Serenade
She wakes with a start, befuddled and not quite sure she isn’t still dreaming. Even now, hints of a soothing touch and a curl tucked behind her ear linger, then fade away as Hermione’s eyes adjust to the darkness.
Did she drink too much caffeine before bed, again?
It doesn’t feel like she needs to pee, and she isn’t sweaty the way she sometimes gets beneath the thick blankets that cover her bed all year round.
A shuffling movement at her feet, then Crooks ambles up to curl onto her pillow.
“Do you know why I’m awake, old boy?” There’s no reason to whisper when it’s just the two of them, but she does so anyway.
Her question receives nothing but a flick of a tail in response.
That’s when she hears it: a familiar melody, but different.
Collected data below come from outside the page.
Definition no_estimate : RemoteEstimate.NetworkStateEstimate bits_per_second :=
  RemoteEstimate.Estimate MinusInf MinusInf.

Lemma compound_roundtrip_witness :
  let c := fold_left CompoundPacket.Append example_packets CompoundPacket.new in
  Build 0 (CompoundPacket.BlockLength c) (CompoundPacket.Create c) = Some (encode_all example_packets) /\
  CompoundPacket.BlockLength c = 84 /\
  skipped no_estimate example_packets = 1.
Proof.
  destruct (compound_roundtrip 0 no_estimate example_packets) as (E & L & _);
    [decide_wf|vm_compute; reflexivity|].
  split; [exact E|]. split; [rewrite L; vm_compute; reflexivity|vm_compute; reflexivity].
Defined.

Lemma compound_datagrams_witness :
  let c := fold_left CompoundPacket.Append example_packets CompoundPacket.new in
  exists datagrams, BuildFragments 0 (CompoundPacket.Create c) 50 = Some (datagrams, true) /\
    map (fun d => zlen d) datagrams = [48; 36].
Proof.
  destruct (compound_datagrams 0 no_estimate 50 example_packets) as (E & _);
    [discriminate|repeat constructor; decide_wf|vm_compute; discriminate|].
  eexists. split; [exact E|]. vm_compute. reflexivity.
Defined.

Lemma receive_total_witness :
  exists ok ps n, RTCPReceiver.ParseCompoundPacket (ntp := ntp_value) no_estimate
    [128; 201; 0; 1; 0; 0; 0; 7; 129] = Some (ok, ps, n) /\ ok = true /\ n <= 3.
Proof.
  destruct (receive_total (ntp := ntp_value) no_estimate [128; 201; 0; 1; 0; 0; 0; 7; 129])
    as (ok & ps & n & E & Hok & _ & _ & Hn & Hl); [decide_wf|].
  exists ok, ps, n. split; [exact E|]. split; [rewrite Hok; vm_compute; reflexivity|].
  cbn [length] in Hl. lia.
Defined.

Lemma create_every_branch_witness :
  Create (PPli (Pli.Mk (CommonFeedback.Mk 7 8)) : packet ntp_value bits_per_second) 20 true
    (WState (replicate 30 0) 16 []) =
  append (packet_encode (PPli (Pli.Mk (CommonFeedback.Mk 7 8)) : packet ntp_value bits_per_second))
    (flush (WState (replicate 30 0) 16 [])).
Proof.
  destruct (create_every_branch (PPli (Pli.Mk (CommonFeedback.Mk 7 8)) : packet ntp_value bits_per_second)
    20 true (WState (replicate 30 0) 16 [])) as (_ & E);
    [decide_wf|exact I|vm_compute; split; discriminate|].
  rewrite E. reflexivity.
Defined.
Lemma short_numbers_check s : digit_run 0 s = true -> short_numbers s.
Proof.
  intros Hr p d t -> Hd. destruct (digit_run_tail 0 p (d ++ t)) as (m & Hm & Hr'); [lia|done|].
  destruct (digit_run_bound m _ Hm Hr' d t eq_refl Hd) as [->|]; cbn [List.length]; lia.
Qed.

Lemma http_parse_defined_witness : is_Some (parse new (Request.new 7 7) sample_text).
Proof. apply http_parse_defined. apply short_numbers_check. vm_compute. reflexivity. Defined.
(* ===== verification/HttpReply.v ===== *)
(** * The replies of the signalling server: signal_server/reply.{hpp,cpp} and
      mime_types.cpp

    Strings are lists of octets; a vector of asio buffers is the list of the octet strings
    it refers to, and what the socket sends is their concatenation.  The status has the
    enumerators of the source only, so the [default] branches (which answer 500) have no
    counterpart.  [read_reply] is a reference reader of HTTP/1.0 replies. *)

From S2P Require Import Prelude.
From S2P Require Import HttpParser.
From Stdlib Require Import (notations) String.

Module MimeTypes.

Definition mappings : list (bytes * bytes) := [
  (bytes_of "gif", bytes_of "image/gif");
  (bytes_of "htm", bytes_of "text/html");
  (bytes_of "html", bytes_of "text/html");
  (bytes_of "jpg", bytes_of "image/jpeg");
  (bytes_of "png", bytes_of "image/png")
].

(** The range-for over the mappings. *)
Fixpoint lookup_type (extension : bytes) (ms : list (bytes * bytes)) : bytes :=
  match ms with
  | [] => bytes_of "text/plain"
  | (e, t) :: ms' => if decide (e = extension) then t else lookup_type extension ms'
  end.

Definition extension_to_type (extension : bytes) : bytes := lookup_type extension mappings.

End MimeTypes.

Module Reply.

Inductive status_type :=
  | ok
  | created
  | accepted
  | no_content
  | multiple_choices
  | moved_permanently
  | moved_temporarily
  | not_modified
  | bad_request
  | unauthorized
  | forbidden
  | not_found
  | internal_server_error
  | not_implemented
  | bad_gateway
  | service_unavailable.

(** The values of the enumerators. *)
Definition status_value (s : status_type) : Z :=
  match s with
  | ok => 200
  | created => 201
  | accepted => 202
  | no_content => 204
  | multiple_choices => 300
  | moved_permanently => 301
  | moved_temporarily => 302
  | not_modified => 304
  | bad_request => 400
  | unauthorized => 401
  | forbidden => 403
  | not_found => 404
  | internal_server_error => 500
  | not_implemented => 501
  | bad_gateway => 502
  | service_unavailable => 503
  end.

Record t := Mk { status : status_type; headers : list Header.t; content : bytes }.

(** status_strings::to_buffer *)
Definition status_string (s : status_type) : bytes :=
  match s with
  | ok => bytes_of "HTTP/1.0 200 OK" ++ CRLF
  | created => bytes_of "HTTP/1.0 201 Created" ++ CRLF
  | accepted => bytes_of "HTTP/1.0 202 Accepted" ++ CRLF
  | no_content => bytes_of "HTTP/1.0 204 No Content" ++ CRLF
  | multiple_choices => bytes_of "HTTP/1.0 300 Multiple Choices" ++ CRLF
  | moved_permanently => bytes_of "HTTP/1.0 301 Moved Permanently" ++ CRLF
  | moved_temporarily => bytes_of "HTTP/1.0 302 Moved Temporarily" ++ CRLF
  | not_modified => bytes_of "HTTP/1.0 304 Not Modified" ++ CRLF
  | bad_request => bytes_of "HTTP/1.0 400 Bad Request" ++ CRLF
  | unauthorized => bytes_of "HTTP/1.0 401 Unauthorized" ++ CRLF
  | forbidden => bytes_of "HTTP/1.0 403 Forbidden" ++ CRLF
  | not_found => bytes_of "HTTP/1.0 404 Not Found" ++ CRLF
  | internal_server_error => bytes_of "HTTP/1.0 500 Internal Server Error" ++ CRLF
  | not_implemented => bytes_of "HTTP/1.0 501 Not Implemented" ++ CRLF
  | bad_gateway => bytes_of "HTTP/1.0 502 Bad Gateway" ++ CRLF
  | service_unavailable => bytes_of "HTTP/1.0 503 Service Unavailable" ++ CRLF
  end.

(** stock_replies::to_string *)
Definition stock_content (s : status_type) : bytes :=
  match s with
  | ok => []
  | created => bytes_of "<html><head><title>Created</title></head><body><h1>201 Created</h1></body></html>"
  | accepted => bytes_of "<html><head><title>Accepted</title></head><body><h1>202 Accepted</h1></body></html>"
  | no_content => bytes_of "<html><head><title>No Content</title></head><body><h1>204 Content</h1></body></html>"
  | multiple_choices => bytes_of "<html><head><title>Multiple Choices</title></head><body><h1>300 Multiple Choices</h1></body></html>"
  | moved_permanently => bytes_of "<html><head><title>Moved Permanently</title></head><body><h1>301 Moved Permanently</h1></body></html>"
  | moved_temporarily => bytes_of "<html><head><title>Moved Temporarily</title></head><body><h1>302 Moved Temporarily</h1></body></html>"
  | not_modified => bytes_of "<html><head><title>Not Modified</title></head><body><h1>304 Not Modified</h1></body></html>"
  | bad_request => bytes_of "<html><head><title>Bad Request</title></head><body><h1>400 Bad Request</h1></body></html>"
  | unauthorized => bytes_of "<html><head><title>Unauthorized</title></head><body><h1>401 Unauthorized</h1></body></html>"
  | forbidden => bytes_of "<html><head><title>Forbidden</title></head><body><h1>403 Forbidden</h1></body></html>"
  | not_found => bytes_of "<html><head><title>Not Found</title></head><body><h1>404 Not Found</h1></body></html>"
  | internal_server_error => bytes_of "<html><head><title>Internal Server Error</title></head><body><h1>500 Internal Server Error</h1></body></html>"
  | not_implemented => bytes_of "<html><head><title>Not Implemented</title></head><body><h1>501 Not Implemented</h1></body></html>"
  | bad_gateway => bytes_of "<html><head><title>Bad Gateway</title></head><body><h1>502 Bad Gateway</h1></body></html>"
  | service_unavailable => bytes_of "<html><head><title>Service Unavailable</title></head><body><h1>503 Service Unavailable</h1></body></html>"
  end.

Definition name_value_separator : bytes := [58; 32].

Definition crlf : bytes := [13; 10].

(** std::to_string of a size. *)
Fixpoint decimal (fuel : nat) (n : Z) (acc : bytes) : bytes :=
  match fuel with
  | O => acc
  | S fuel =>
      let acc := (48 + n mod 10) :: acc in
      if n <? 10 then acc else decimal fuel (n / 10) acc
  end.

Definition to_string (n : Z) : bytes := decimal (S (Z.to_nat (Z.log2 n))) n [].

Definition header_buffers (h : Header.t) : list bytes :=
  [Header.name h; name_value_separator; Header.value h; crlf].

Definition to_buffers (rep : t) : list bytes :=
  [status_string (status rep)] ++ concat (map header_buffers (headers rep)) ++ [crlf; content rep].

(** headers.resize(2) and the two assignments after it. *)
Definition set_headers (content type : bytes) : list Header.t :=
  [Header.Mk (bytes_of "Content-Length") (to_string (zlen content));
   Header.Mk (bytes_of "Content-Type") type].

Definition stock_reply (s : status_type) : t :=
  let content := stock_content s in
  Mk s (set_headers content (bytes_of "text/html")) content.

End Reply.

Import Reply.

(** ** A reference reader of replies *)

(** The octets before the first occurrence of the pair [a b], and those after it. *)
Fixpoint split_at (a b : Z) (s : bytes) : option (bytes * bytes) :=
  match s with
  | x :: (y :: r) as s' =>
      if (x =? a) && (y =? b) then Some ([], r)
      else '(l, t) ← split_at a b s'; Some (x :: l, t)
  | _ => None
  end.

Definition read_line : bytes -> option (bytes * bytes) := split_at 13 10.

Fixpoint read_headers (fuel : nat) (s : bytes) : option (list Header.t * bytes) :=
  match fuel with
  | O => None
  | S fuel =>
      '(line, s) ← read_line s;
      match line with
      | [] => Some ([], s)
      | _ =>
          '(name, value) ← split_at 58 32 line;
          '(hs, s) ← read_headers fuel s;
          Some (Header.Mk name value :: hs, s)
      end
  end.

Fixpoint read_decimal (v : Z) (s : bytes) : option Z :=
  match s with
  | [] => Some v
  | c :: s' => if RequestParser.is_digit c then read_decimal (v * 10 + (c - 48)) s' else None
  end.

Definition find_header (name : bytes) (hs : list Header.t) : option bytes :=
  Header.value <$> List.find (fun h => bool_decide (Header.name h = name)) hs.

(** Status line, headers, content of the announced length, and the octets after it. *)
Definition read_reply (s : bytes) : option (bytes * list Header.t * bytes * bytes) :=
  '(line, s) ← read_line s;
  '(hs, s) ← read_headers (List.length s) s;
  v ← find_header (bytes_of "Content-Length") hs;
  n ← read_decimal 0 v;
  check (n <=? zlen s) ;;
  Some (line, hs, firstn (Z.to_nat n) s, skipn (Z.to_nat n) s).

(** ** The length as a number *)

Lemma read_decimal_app v s t : read_decimal v (s ++ t) = (x ← read_decimal v s; read_decimal x t).
Proof.
  revert v. induction s as [|c s IH]; intros v; cbn [read_decimal app]; [done|].
  by destruct (RequestParser.is_digit c).
Qed.

Lemma read_digit v n : 0 <= n < 10 -> read_decimal v [48 + n] = Some (v * 10 + n).
Proof.
  intros Hn. cbn [read_decimal]. unfold RequestParser.is_digit.
  rewrite (proj2 (andb_true_iff _ _)) by lia. f_equal. lia.
Qed.

Lemma decimal_app fuel n acc : decimal fuel n acc = decimal fuel n [] ++ acc.
Proof.
  revert n acc. induction fuel as [|fuel IH]; intros n acc; cbn [decimal]; [done|].
  destruct (n <? 10); [done|]. rewrite IH, (IH _ [_]), <- app_assoc. done.
Qed.

Lemma decimal_digits fuel n acc : 0 <= n -> Forall (fun c => RequestParser.is_digit c = true) acc ->
  Forall (fun c => RequestParser.is_digit c = true) (decimal fuel n acc).
Proof.
  revert n acc. induction fuel as [|fuel IH]; intros n acc Hn Hacc; cbn [decimal]; [done|].
  assert (RequestParser.is_digit (48 + n mod 10) = true)
    by (unfold RequestParser.is_digit; apply andb_true_iff; dlia).
  destruct (n <? 10); [by constructor|]. apply IH; [dlia|by constructor].
Qed.

Lemma read_decimal_decimal fuel n : 0 <= n < 2 ^ Z.of_nat fuel ->
  read_decimal 0 (decimal fuel n []) = Some n.
Proof.
  revert n. induction fuel as [|fuel IH]; intros n Hn.
  - cbn in *. f_equal. lia.
  - cbn [decimal]. destruct (Z.ltb_spec n 10) as [Hlt|Hge].
    + rewrite read_digit by dlia. f_equal. dlia.
    + rewrite decimal_app, read_decimal_app, IH.
      * cbn [mbind option_bind]. rewrite read_digit by dlia. f_equal. dlia.
      * rewrite Nat2Z.inj_succ, Z.pow_succ_r in Hn by lia. dlia.
Qed.

Lemma to_string_digits n : 0 <= n -> Forall (fun c => RequestParser.is_digit c = true) (to_string n).
Proof. intros Hn. apply decimal_digits; [done|constructor]. Qed.

Lemma read_to_string n : 0 <= n -> read_decimal 0 (to_string n) = Some n.
Proof.
  intros Hn. apply read_decimal_decimal. split; [done|].
  rewrite Nat2Z.inj_succ, Z2Nat.id by apply Z.log2_nonneg.
  destruct (Z.eq_dec n 0) as [->|]; [done|]. apply Z.log2_spec. lia.
Qed.

(** ** Framing *)

(** No occurrence of [a]. *)
Definition free_of (a : Z) (s : bytes) : Prop := Forall (fun c => c <> a) s.

Lemma split_at_here a b l t : free_of a l -> split_at a b (l ++ a :: b :: t) = Some (l, t).
Proof.
  induction 1 as [|c l Hc Hl IH]; cbn [app].
  - cbn [split_at]. by rewrite !Z.eqb_refl.
  - destruct (l ++ a :: b :: t) as [|y r] eqn:E; [by destruct l|].
    cbn [split_at] in *. by rewrite (proj2 (Z.eqb_neq _ _) Hc), IH.
Qed.

Definition clean_header (h : Header.t) : Prop :=
  Header.name h <> [] /\ free_of 58 (Header.name h)
  /\ free_of 13 (Header.name h) /\ free_of 13 (Header.value h).

Lemma read_headers_here hs t fuel : Forall clean_header hs -> (List.length hs < fuel)%nat ->
  read_headers fuel (concat (concat (map header_buffers hs)) ++ crlf ++ t) = Some (hs, t).
Proof.
  intros Hhs. revert fuel.
  induction Hhs as [|[n v] hs (Hn & Hn58 & Hn13 & Hv13) Hhs IH]; intros fuel Hf;
    (destruct fuel as [|fuel]; [lia|]); cbn [read_headers].
  - unfold read_line. cbn [map concat app]. change (crlf ++ t) with ([] ++ 13 :: 10 :: t).
    by rewrite split_at_here by constructor.
  - cbn [map concat header_buffers app Header.name Header.value] in *.
    assert (E : forall T, (n ++ name_value_separator ++ v ++ crlf ++ T) ++ crlf ++ t
      = (n ++ 58 :: 32 :: v) ++ 13 :: 10 :: T ++ crlf ++ t)
      by (intros T; unfold name_value_separator, crlf; by repeat (rewrite <- app_assoc; cbn [app])).
    rewrite E. unfold read_line. rewrite split_at_here
      by (apply list.Forall_app; split; [done|by repeat constructor]).
    cbn [mbind option_bind]. destruct n as [|c n]; [done|]. cbn [app].
    rewrite app_comm_cons, (split_at_here 58 32 (c :: n)) by done. cbn [mbind option_bind].
    rewrite IH by (cbn in Hf; lia). done.
Qed.

(** The replies of the server: a length, a type and a content. *)
Definition framed (rep : Reply.t) : Prop :=
  exists type, headers rep = set_headers (content rep) type /\ free_of 13 type.

Definition sent (rep : Reply.t) : bytes := concat (to_buffers rep).

Lemma status_line s : exists line, status_string s = line ++ [13; 10] /\ free_of 13 line.
Proof.
  destruct s; eexists; (split; [unfold status_string, CRLF; reflexivity|]); unfold free_of; decide_wf.
Qed.

Lemma framed_headers c type : free_of 13 type -> Forall clean_header (set_headers c type).
Proof.
  intros Ht. pose proof (to_string_digits (zlen c) ltac:(lia)) as Hd.
  assert (Hd13 : free_of 13 (to_string (zlen c)))
    by (eapply list.Forall_impl; [exact Hd|]; by intros x Hx ->).
  unfold set_headers. apply list.Forall_cons. split; [|apply list.Forall_cons; split; [|by constructor]];
    split_and!; cbn [Header.name Header.value]; try done; unfold free_of; decide_wf.
Qed.

Lemma read_framed rep rest : framed rep -> exists line,
  status_string (status rep) = line ++ CRLF
  /\ read_reply (sent rep ++ rest) = Some (line, headers rep, content rep, rest).
Proof.
  intros (type & Hh & Ht). destruct (status_line (status rep)) as (line & Hline & Hfree).
  exists line. split; [done|].
  assert (E : sent rep ++ rest = line ++ 13 :: 10 :: concat (concat (map header_buffers (headers rep)))
    ++ crlf ++ content rep ++ rest).
  { unfold sent, to_buffers. rewrite !concat_app, Hline. cbn [concat].
    repeat (rewrite <- ?app_assoc; cbn [app]). done. }
  unfold read_reply, read_line. rewrite E, split_at_here by done. cbn [mbind option_bind].
  rewrite read_headers_here by (rewrite Hh; first [by apply framed_headers | cbn; lia]).
  cbn [mbind option_bind]. rewrite Hh at 1.
  change (find_header _ (set_headers ?c _)) with (Some (to_string (zlen c))). cbn [mbind option_bind].
  rewrite read_to_string by lia. cbn [mbind option_bind]. rewrite length_app.
  leb_true. cbn [check mbind option_bind]. rewrite Nat2Z.id, take_app_length, drop_app_length. done.
Qed.

Lemma stock_framed s : framed (stock_reply s).
Proof. exists (bytes_of "text/html"). split; [done|]. unfold free_of. decide_wf. Qed.
(* ===== verification/HttpServer.v ===== *)
(** * Connections and the server loop: signal_server/connection.cpp,
      connection_manager.cpp and server.cpp

    Boost.Asio is not part of the program; what the code relies on is in the step relation:
    each asynchronous operation completes once, with success, [operation_aborted] (only when
    its socket was closed) or another error; an operation started on a closed socket does
    not succeed; a read that succeeds brings at least one octet and at most the buffer.  The
    completion may have been queued before the socket was closed, so a pending operation of
    a stopped connection can still succeed.  One thread runs the handlers (io_context(1)).

    [received] is a history variable: the octets a connection has read. *)

From S2P Require Import Prelude.
From S2P Require Import HttpParser.
From S2P Require Import HttpReply.
From S2P Require Import HttpHandler.
From stdpp Require Import gmap relations.
From Stdlib Require Import (notations) String.

#[local] Open Scope Z_scope.

Inductive error_code := success | operation_aborted | other_error.

#[export] Instance error_code_eq_dec : EqDecision error_code.
Proof. solve_decision. Defined.

Module Connection.

Inductive operation := ReadOp | WriteOp.

Record t := Mk {
  socket_open : bool;
  request : Request.t;
  request_parser : RequestParser.state;
  reply : Reply.t;
  (** the asynchronous operation in progress, and whether its socket was open *)
  pending : option (operation * bool);
  received : bytes
}.

(** A connection for an accepted socket; the [int]s of the request and the status of the
    reply are not initialised. *)
Definition new (g1 g2 : Z) (status : Reply.status_type) : t :=
  Mk true (Request.new g1 g2) RequestParser.new (Reply.Mk status [] []) None [].

Definition set_pending (p : option (operation * bool)) (c : t) : t :=
  Mk (socket_open c) (request c) (request_parser c) (reply c) p (received c).

Definition do_read (c : t) : t := set_pending (Some (ReadOp, socket_open c)) c.

(** The buffers of the reply are handed to async_write. *)
Definition do_write (c : t) : t := set_pending (Some (WriteOp, socket_open c)) c.

Definition start (c : t) : t := do_read c.

(** socket_.close() *)
Definition stop (c : t) : t :=
  Mk false (request c) (request_parser c) (reply c) (pending c) (received c).

Definition set_request (r : Request.t) (st : RequestParser.state) (data : bytes) (c : t) : t :=
  Mk (socket_open c) r st (reply c) (pending c) (received c ++ data).

Definition set_reply (r : Reply.t) (c : t) : t :=
  Mk (socket_open c) (request c) (request_parser c) r (pending c) (received c).

Section Handlers.
Context (open_file : bytes -> option bytes) (doc_root : bytes).

(** The read handler without error; None is the parser's undefined behaviour. *)
Definition on_data (data : bytes) (c : t) : option t :=
  '(result, st, req, _) ← RequestParser.parse (request_parser c) (request c) data;
  let c := set_request req st data c in
  match result with
  | RequestParser.good =>
      Some (do_write (set_reply (RequestHandler.handle_request open_file doc_root req (reply c)) c))
  | RequestParser.bad => Some (do_write (set_reply (Reply.stock_reply Reply.bad_request) c))
  | RequestParser.indeterminate => Some (do_read c)
  end.
End Handlers.

End Connection.

(** ** The server *)

Record server := Server {
  acceptor_open : bool;
  (** async_accept and the signal wait in progress *)
  accepting : bool;
  awaiting_stop : bool;
  (** connection_manager::connections_ *)
  connections : gset N;
  (** the connection objects alive: shared by the manager and the pending handlers *)
  objects : gmap N Connection.t
}.

Module ConnectionManager.

(** A connection lives as long as the manager or a pending handler holds it. *)
Definition release (id : N) (s : server) : server :=
  match objects s !! id with
  | Some c =>
      if bool_decide (id ∈ connections s) then s
      else match Connection.pending c with
           | Some _ => s
           | None =>
               Server (acceptor_open s) (accepting s) (awaiting_stop s) (connections s)
                 (delete id (objects s))
           end
  | None => s
  end.

Definition update (f : Connection.t -> Connection.t) (id : N) (s : server) : server :=
  Server (acceptor_open s) (accepting s) (awaiting_stop s) (connections s) (alter f id (objects s)).

Definition start (id : N) (c : Connection.t) (s : server) : server :=
  Server (acceptor_open s) (accepting s) (awaiting_stop s) ({[id]} ∪ connections s)
    (<[id := Connection.start c]> (objects s)).

(** connections_.erase(c); c->stop(); *)
Definition stop (id : N) (s : server) : server :=
  update Connection.stop id
    (Server (acceptor_open s) (accepting s) (awaiting_stop s) (connections s ∖ {[id]}) (objects s)).

(** Stop each managed connection, then connections_.clear(). *)
Definition stop_all (s : server) : server :=
  Server (acceptor_open s) (accepting s) (awaiting_stop s) ∅
    (map_imap (fun id c => Some (if bool_decide (id ∈ connections s) then Connection.stop c else c))
       (objects s)).

End ConnectionManager.

Definition do_accept (s : server) : server :=
  Server (acceptor_open s) true (awaiting_stop s) (connections s) (objects s).

Definition accept_done (s : server) : server :=
  Server (acceptor_open s) false (awaiting_stop s) (connections s) (objects s).

(** The handler of do_accept; the socket becomes the connection [c] under the name [id]. *)
Definition on_accept (ec : error_code) (id : N) (c : Connection.t) (s : server) : server :=
  let s := accept_done s in
  if negb (acceptor_open s) then s
  else
    let s := match ec with success => ConnectionManager.start id c s | _ => s end in
    do_accept s.

(** The handler of do_await_stop. *)
Definition on_stop_signal (s : server) : server :=
  ConnectionManager.stop_all
    (Server false (accepting s) false (connections s) (objects s)).

(** The handlers of do_read with an error and of do_write; the operation is done when they
    run. *)
Definition on_error (ec : error_code) (id : N) (s : server) : server :=
  match ec with operation_aborted => s | _ => ConnectionManager.stop id s end.

Definition finish (id : N) (s : server) : server :=
  ConnectionManager.update (Connection.set_pending None) id s.

Definition on_read_error (ec : error_code) (id : N) (s : server) : server :=
  ConnectionManager.release id (on_error ec id (finish id s)).

(** socket_.shutdown has no effect on the state here; the reply is out. *)
Definition on_write (ec : error_code) (id : N) (s : server) : server :=
  ConnectionManager.release id (on_error ec id (finish id s)).

(** The server after its constructor. *)
Definition initial : server := Server true true true ∅ ∅.

Section Steps.
Context (open_file : bytes -> option bytes) (doc_root : bytes).

Definition on_read (data : bytes) (id : N) (s : server) : option server :=
  c ← objects s !! id;
  c' ← Connection.on_data open_file doc_root data (Connection.set_pending None c);
  Some (ConnectionManager.update (fun _ => c') id s).

(** One completion handler. *)
Inductive step : server -> server -> Prop :=
  | accept_step s ec id g1 g2 status :
      accepting s = true -> objects s !! id = None ->
      step s (on_accept ec id (Connection.new g1 g2 status) s)
  | read_step s id c data s' :
      objects s !! id = Some c -> Connection.pending c = Some (Connection.ReadOp, true) ->
      0 < zlen data <= 8192 -> is_bytes data ->
      on_read data id s = Some s' ->
      step s s'
  | read_error_step s id c started ec :
      objects s !! id = Some c -> Connection.pending c = Some (Connection.ReadOp, started) ->
      ec <> success -> (ec = operation_aborted -> Connection.socket_open c = false) ->
      step s (on_read_error ec id s)
  | write_step s id c started ec :
      objects s !! id = Some c -> Connection.pending c = Some (Connection.WriteOp, started) ->
      (ec = success -> started = true) ->
      (ec = operation_aborted -> Connection.socket_open c = false) ->
      step s (on_write ec id s)
  | signal_step s :
      awaiting_stop s = true -> step s (on_stop_signal s).

Definition reachable (s : server) : Prop := rtc step initial s.
End Steps.

(** ** Abstract behaviour of a connection *)

(** The reply to the octets received, None while more are wanted: the request parsed from
    all of them together is handled with a fresh reply. *)
Definition answer (open_file : bytes -> option bytes) (doc_root : bytes) (g1 g2 : Z)
    (received : bytes) : option Reply.t :=
  match RequestParser.parse RequestParser.new (Request.new g1 g2) received with
  | Some (RequestParser.good, _, req, _) =>
      Some (RequestHandler.handle_request open_file doc_root req (Reply.Mk Reply.ok [] []))
  | Some (RequestParser.bad, _, _, _) => Some (Reply.stock_reply Reply.bad_request)
  | _ => None
  end.

Section Correctness.
Context (open_file : bytes -> option bytes) (doc_root : bytes).

(** What the members of a connection are, after the octets it received. *)
Definition history (c : Connection.t) : Prop :=
  is_bytes (Connection.received c) /\ exists g1 g2, match Connection.pending c with
  | Some (Connection.ReadOp, _) =>
      RequestParser.parse RequestParser.new (Request.new g1 g2) (Connection.received c)
      = Some (RequestParser.indeterminate, Connection.request_parser c, Connection.request c, [])
      /\ Reply.content (Connection.reply c) = []
  | Some (Connection.WriteOp, _) =>
      answer open_file doc_root g1 g2 (Connection.received c) = Some (Connection.reply c)
  | None => True
  end.

(** A managed connection is open with an operation in progress on the open socket; one
    that is not managed is closed and only lives for its pending handler. *)
Definition conn_ok (managed : bool) (c : Connection.t) : Prop :=
  Connection.socket_open c = managed
  /\ (exists op started, Connection.pending c = Some (op, started)
      /\ (managed = true -> started = true))
  /\ history c.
The faint strums of…a guitar?
She’s up on her feet without conscious thought, padding across the floor and reaching for the door knob within seconds. Quiet as she can be, Hermione slips into the hallway, a line of closed doors guiding her way towards the 8th-Year Common Room.
Who could it be?
Hermione has a hard time imagining any of her classmates playing the sort of song she hears now–melancholy, exploratory. It’s part song, part dream. Whoever it is, they have a light touch.
Then, she sees him.
A faint glow of candlelight is all that illuminates where he sits beside the fireplace. If not for that, she might have missed the signature starlight hair that is currently bent over the guitar, completely oblivious to her presence. Pale, too, are the fingers strumming the strings; she might think him a ghost, if not for the nearly-silent hum as he bobs his head in time with the music.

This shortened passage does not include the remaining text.